■ What you have to do ■
Copy the first line of the material below and every later line through the line containing "(** The file's", without any other output.

■ Material for the task ■

(* ===== verification/PagingBoot.v ===== *)
(** * The tables the kernel runs on: the static half of
    [nxkernel/kernel/paging/paging.c]

    [paging_init] builds, in a pool inside the kernel image, the direct map of
    the physical memory and the map of the image.  A table is 512 eight-byte
    entries of memory, at its address in the image; the pool, the symbols of
    the linker script and [cpuid] are parameters. *)

From S2P Require Import Prelude Types Loops Mem Memory BootInfo FrameAlloc Pfa Paging PagingSpec AddrSpace.

(** [PAGE_SIZE_2M]: nxkernel/kernel/paging/paging.h:33-33 *)
Definition PAGE_SIZE_2M : Z := 0x200000.
(** [HHDM_MIN_LIMIT]: nxkernel/kernel/paging/paging.c:26-26 *)
Definition HHDM_MIN_LIMIT : Z := 0x100000000.
(** [HHDM_MAX_LIMIT]: nxkernel/kernel/paging/paging.c:27-27 *)
Definition HHDM_MAX_LIMIT : Z := 0x1000000000.
(** [PDPT_SPAN_LIMIT]: nxkernel/kernel/paging/paging.c:28-28 *)
Definition PDPT_SPAN_LIMIT : Z := 0x8000000000.
(** [KERNEL_PDPT_INDEX]: nxkernel/kernel/paging/paging.c:31-31 *)
Definition KERNEL_PDPT_INDEX : Z := 510.
(** [EFER_NXE]: nxkernel/kernel/paging/paging.c:35-35 *)
Definition EFER_NXE : Z := Z.shiftl 1 11.
(** [CR0_WP]: nxkernel/kernel/paging/paging.c:36-36 *)
Definition CR0_WP : Z := Z.shiftl 1 16.
(** [CR4_SMEP]: nxkernel/kernel/paging/paging.c:37-37 *)
Definition CR4_SMEP : Z := Z.shiftl 1 20.
(** [PAGING_POOL_PAGES]: nxkernel/kernel/paging/paging.c:40-40 *)
Definition PAGING_POOL_PAGES : Z := 320.

(** The symbols of [linker64.lds] and [boot.s], and the address of [g_pool]. *)
(** [symbols]: nxkernel/kernel/paging/paging.c:14-21 *)
Record symbols := mk_symbols {
  boot_start : Z;
  text_start : Z;
  text_end : Z;
  rodata_start : Z;
  rodata_end : Z;
  data_start : Z;
  kernel_end : Z;
  boot_stack_guard : Z;
  g_pool : Z;
}.

(** The file's variables and memory; [printed] holds the addresses that the
    message on memory above 64 GiB was printed with. *)
(** [boot]: nxkernel/kernel/paging/paging.c:43-50 *)
Record boot := mk_boot {
  b_mem : mem;
  g_pool_used : Z;
  b_pml4 : Z;
  g_pdpt_hhdm : Z;
  g_pd_kernel : Z;
  b_nx_supported : bool;
  g_smep_supported : bool;
  g_hhdm_limit : Z;
  printed : list Z;
}.

Definition with_bmem m s : boot :=
  mk_boot m (g_pool_used s) (b_pml4 s) (g_pdpt_hhdm s) (g_pd_kernel s) (b_nx_supported s) (g_smep_supported s) (g_hhdm_limit s) (printed s).
Definition with_used n s : boot :=
  mk_boot (b_mem s) n (b_pml4 s) (g_pdpt_hhdm s) (g_pd_kernel s) (b_nx_supported s) (g_smep_supported s) (g_hhdm_limit s) (printed s).
Definition with_tables p h k s : boot :=
  mk_boot (b_mem s) (g_pool_used s) p h k (b_nx_supported s) (g_smep_supported s) (g_hhdm_limit s) (printed s).
Definition with_features nx smep s : boot :=
  mk_boot (b_mem s) (g_pool_used s) (b_pml4 s) (g_pdpt_hhdm s) (g_pd_kernel s) nx smep (g_hhdm_limit s) (printed s).
Definition with_limit l s : boot :=
  mk_boot (b_mem s) (g_pool_used s) (b_pml4 s) (g_pdpt_hhdm s) (g_pd_kernel s) (b_nx_supported s) (g_smep_supported s) l (printed s).
Definition print_limit l s : boot :=
  mk_boot (b_mem s) (g_pool_used s) (b_pml4 s) (g_pdpt_hhdm s) (g_pd_kernel s) (b_nx_supported s) (g_smep_supported s) (g_hhdm_limit s) (l :: printed s).

(** [align_up]: nxkernel/kernel/paging/paging.c:112-115 *)
Definition align_up (v a : Z) : Z := Z.land (u64 (u64 (v + a) - 1)) (unot 64 (u64 (a - 1))).
(** [align_down]: nxkernel/kernel/paging/paging.c:117-120 *)
Definition align_down (v a : Z) : Z := Z.land v (unot 64 (u64 (a - 1))).

(** [table_of]: nxkernel/kernel/paging/paging.c:79-82 *)
Definition table_of (entry : Z) : Z := u64 (Z.land entry ENTRY_ADDR_MASK + KERNEL_VMA_BASE).
(** [table_phys]: nxkernel/kernel/paging/paging.c:84-87 *)
Definition table_phys (table : Z) : Z := virt_to_phys table.

(** [table[idx]], and an assignment to it. *)
Definition rd (table idx : Z) s : Z := ld64 (b_mem s) (table + 8 * idx).
Definition wr (table idx v : Z) s : boot := with_bmem (st64 (table + 8 * idx) v (b_mem s)) s.

(** [for (a = lo; a < hi; a += st)], with a body that may return. *)
Definition for_addr (lo hi st : Z) (body : Z -> ST boot (res unit)) : ST boot (res unit) :=
  run (Err Ntimeout) (fun a s =>
    if a <? hi then
      match body a s with
      | (Ok _, s) => (inl (u64 (a + st)), s)
      | (Err e, s) => (inr (Err e), s)
      end
    else (inr (Ok tt), s)) lo.

Section init.
Context (cpuid_count : Z -> Z -> Z * Z * Z * Z) (y : symbols).
Implicit Types s : boot.

(** [nx_bit]: nxkernel/kernel/paging/paging.c:56-59 *)
Definition nx_bit s : Z := if b_nx_supported s then PAGE_NX else 0.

■ Answer box ■
(* ===== verification/PagingBoot.v ===== *)
(** * The tables the kernel runs on: the static half of
    [nxkernel/kernel/paging/paging.c]

    [paging_init] builds, in a pool inside the kernel image, the direct map of
    the physical memory and the map of the image.  A table is 512 eight-byte
    entries of memory, at its address in the image; the pool, the symbols of
    the linker script and [cpuid] are parameters. *)

From S2P Require Import Prelude Types Loops Mem Memory BootInfo FrameAlloc Pfa Paging PagingSpec AddrSpace.

(** [PAGE_SIZE_2M]: nxkernel/kernel/paging/paging.h:33-33 *)
Definition PAGE_SIZE_2M : Z := 0x200000.
(** [HHDM_MIN_LIMIT]: nxkernel/kernel/paging/paging.c:26-26 *)
Definition HHDM_MIN_LIMIT : Z := 0x100000000.
(** [HHDM_MAX_LIMIT]: nxkernel/kernel/paging/paging.c:27-27 *)
Definition HHDM_MAX_LIMIT : Z := 0x1000000000.
(** [PDPT_SPAN_LIMIT]: nxkernel/kernel/paging/paging.c:28-28 *)
Definition PDPT_SPAN_LIMIT : Z := 0x8000000000.
(** [KERNEL_PDPT_INDEX]: nxkernel/kernel/paging/paging.c:31-31 *)
Definition KERNEL_PDPT_INDEX : Z := 510.
(** [EFER_NXE]: nxkernel/kernel/paging/paging.c:35-35 *)
Definition EFER_NXE : Z := Z.shiftl 1 11.
(** [CR0_WP]: nxkernel/kernel/paging/paging.c:36-36 *)
Definition CR0_WP : Z := Z.shiftl 1 16.
(** [CR4_SMEP]: nxkernel/kernel/paging/paging.c:37-37 *)
Definition CR4_SMEP : Z := Z.shiftl 1 20.
(** [PAGING_POOL_PAGES]: nxkernel/kernel/paging/paging.c:40-40 *)
Definition PAGING_POOL_PAGES : Z := 320.

(** The symbols of [linker64.lds] and [boot.s], and the address of [g_pool]. *)
(** [symbols]: nxkernel/kernel/paging/paging.c:14-21 *)
Record symbols := mk_symbols {
  boot_start : Z;
  text_start : Z;
  text_end : Z;
  rodata_start : Z;
  rodata_end : Z;
  data_start : Z;
  kernel_end : Z;
  boot_stack_guard : Z;
  g_pool : Z;
}.

(** The file's variables and memory; [printed] holds the addresses that the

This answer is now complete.